Repeat precisely the span of lines below that opens with the line containing "rewrite IH, step_sessions_length, inits_cons." and closes with the line containing "- repeat apply conj; try reflexivity. right.", both included.

.....

(** Apart from [init], no event changes the references that the control
    holds. *)
Lemma step_references w e :
  is_init e = false ->
  labelElement (this (step env w e)) = labelElement (this w) /\
  _notifyOutputChanged (this (step env w e)) = _notifyOutputChanged (this w).
Proof.
  destruct e as [context state container|context| | |i settled|i result];
    cbn [step is_init]; intros Hi; try discriminate.
  - destruct (labelElement (this w)) as [l|] eqn:Hl.
    + rewrite (updateView_with_label _ _ _ Hl). cbn. by rewrite Hl.
    + rewrite (updateView_without_label _ _ Hl). cbn. by rewrite Hl.
  - by cbn.
  - by cbn.
  - destruct (sessions w !! i) as [[]|]; try done.
    by destruct (resume_session_cases i settled w) as [[e ->]|[r ->]].
  - by destruct (sessions w !! i) as [[]|].
Qed.

Lemma step_ready w e :
  is_Some (labelElement (this w)) ->
  is_Some (_notifyOutputChanged (this w)) ->
  is_Some (labelElement (this (step env w e))) /\
  is_Some (_notifyOutputChanged (this (step env w e))).
Proof.
  intros Hl Hf. destruct (is_init e) eqn:Hi.
  - destruct e; try discriminate. cbn [step]. rewrite init_this. cbn. by split.
  - destruct (step_references w e Hi) as [-> ->]. by split.
Qed.

Lemma run_ready es : forall w,
  is_Some (labelElement (this w)) ->
  is_Some (_notifyOutputChanged (this w)) ->
  is_Some (labelElement (this (run env w es))) /\
  is_Some (_notifyOutputChanged (this (run env w es))).
Proof.
  induction es as [|e es IH]; intros w Hl Hf; [by split|].
  destruct (step_ready w e Hl Hf) as [Hl' Hf']. exact (IH _ Hl' Hf').
Qed.

Lemma step_string w e :
  bound_raw_present e = true ->
  is_string (displayText (this w)) = true ->
  is_string (displayText (this (step env w e))) = true.
Proof.
  destruct e as [context state container|context| | |i settled|i result];
    cbn [step bound_raw_present]; intros Hraw Hs.
  - rewrite init_displayText. unfold raw_value. by destruct (raw _).
  - rewrite updateView_displayText. unfold raw_value. by destruct (raw _).
  - exact Hs.
  - exact Hs.
  - destruct (sessions w !! i) as [[]|]; try done.
    by destruct (resume_session_cases i settled w) as [[e ->]|[r ->]].
  - by destruct (sessions w !! i) as [[]|].
Qed.

Lemma step_requests w e :
  requests_canonical env (sessions w) -> requests_canonical env (sessions (step env w e)).
Proof.
  unfold requests_canonical. intros Hw.
  destruct e as [context state container|context| | |i settled|i result]; cbn [step].
  - rewrite init_sessions. apply Forall_app. split; [exact Hw|].
    apply Forall_singleton. by intros req [= <-].
  - by rewrite updateView_sessions.
  - exact Hw.
  - exact Hw.
  - destruct (sessions w !! i) as [[]|]; try done.
    destruct (resume_session_cases i settled w) as [[e ->]|[r ->]];
      cbn; by apply Forall_insert.
  - destruct (sessions w !! i) as [[]|]; try done.
    cbn. by apply Forall_insert.
Qed.

Lemma run_requests es : forall w,
  requests_canonical env (sessions w) -> requests_canonical env (sessions (run env w es)).
Proof.
  induction es as [|e es IH]; intros w Hw; [exact Hw|].
  apply IH, step_requests, Hw.
Qed.

End Runs.

(** X8.  One token request per [init], no retry: over any sequence of
    events the number of sessions grows by the number of [init] calls; no
    other event (in particular no failed token request and no failed
    recognition) starts a session, and none removes one. *)
Theorem X8_one_session_per_init env es : forall w,
  length (sessions (run env w es)) = length (sessions w) + inits es.
Proof.
  induction es as [|e es IH]; intros w.
  - cbn. unfold inits. cbn. lia.
  - change (run env w (e :: es)) with (run env (step env w e) es).
    rewrite IH, step_sessions_length, inits_cons. lia.
Qed.

(** X9.  When the token request of a waiting session settles, the session
    either listens, with the placeholder in Display Text, or is faulted
    with the control exactly as before: a failure to obtain the token or to
    configure the recognizer is not shown in Display Text.  In both cases
    the DOM and the notification count are unchanged. *)
Theorem X9_token_settlement_outcomes env w i req settled :
  sessions w !! i = Some (AwaitingToken req) ->
  let w' := step env w (TokenSettled i settled) in
  dom w' = dom w /\ notified w' = notified w /\
  ((exists recognizer,
       sessions w' !! i = Some (AwaitingResult recognizer) /\
       displayText (this w') = VStr "speak into your microphone...") \/
   (exists e, sessions w' !! i = Some (Faulted e) /\ this w' = this w)).
Proof.
  intros Hs w'. subst w'. cbn [step]. rewrite Hs.
  assert (Hi : i < length (sessions w)) by (by eapply lookup_lt_Some).
  destruct (resume_session_cases env i settled w) as [[e ->]|[r ->]]; cbn.
  - repeat apply conj; try reflexivity. right. exists e.
    split; [by apply list_lookup_insert_eq|reflexivity].
  - repeat apply conj; try reflexivity. left. exists r.
    split; [by apply list_lookup_insert_eq|reflexivity].
Qed.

.....

**YOUR RESPONSE:**
    rewrite IH, step_sessions_length, inits_cons. lia.
Qed.

(** X9.  When the token request of a waiting session settles, the session
    either listens, with the placeholder in Display Text, or is faulted
    with the control exactly as before: a failure to obtain the token or to
    configure the recognizer is not shown in Display Text.  In both cases
    the DOM and the notification count are unchanged. *)
Theorem X9_token_settlement_outcomes env w i req settled :
  sessions w !! i = Some (AwaitingToken req) ->
  let w' := step env w (TokenSettled i settled) in
  dom w' = dom w /\ notified w' = notified w /\
  ((exists recognizer,
       sessions w' !! i = Some (AwaitingResult recognizer) /\
       displayText (this w') = VStr "speak into your microphone...") \/
   (exists e, sessions w' !! i = Some (Faulted e) /\ this w' = this w)).
Proof.
  intros Hs w'. subst w'. cbn [step]. rewrite Hs.
  assert (Hi : i < length (sessions w)) by (by eapply lookup_lt_Some).
  destruct (resume_session_cases env i settled w) as [[e ->]|[r ->]]; cbn.
  - repeat apply conj; try reflexivity. right. exists e.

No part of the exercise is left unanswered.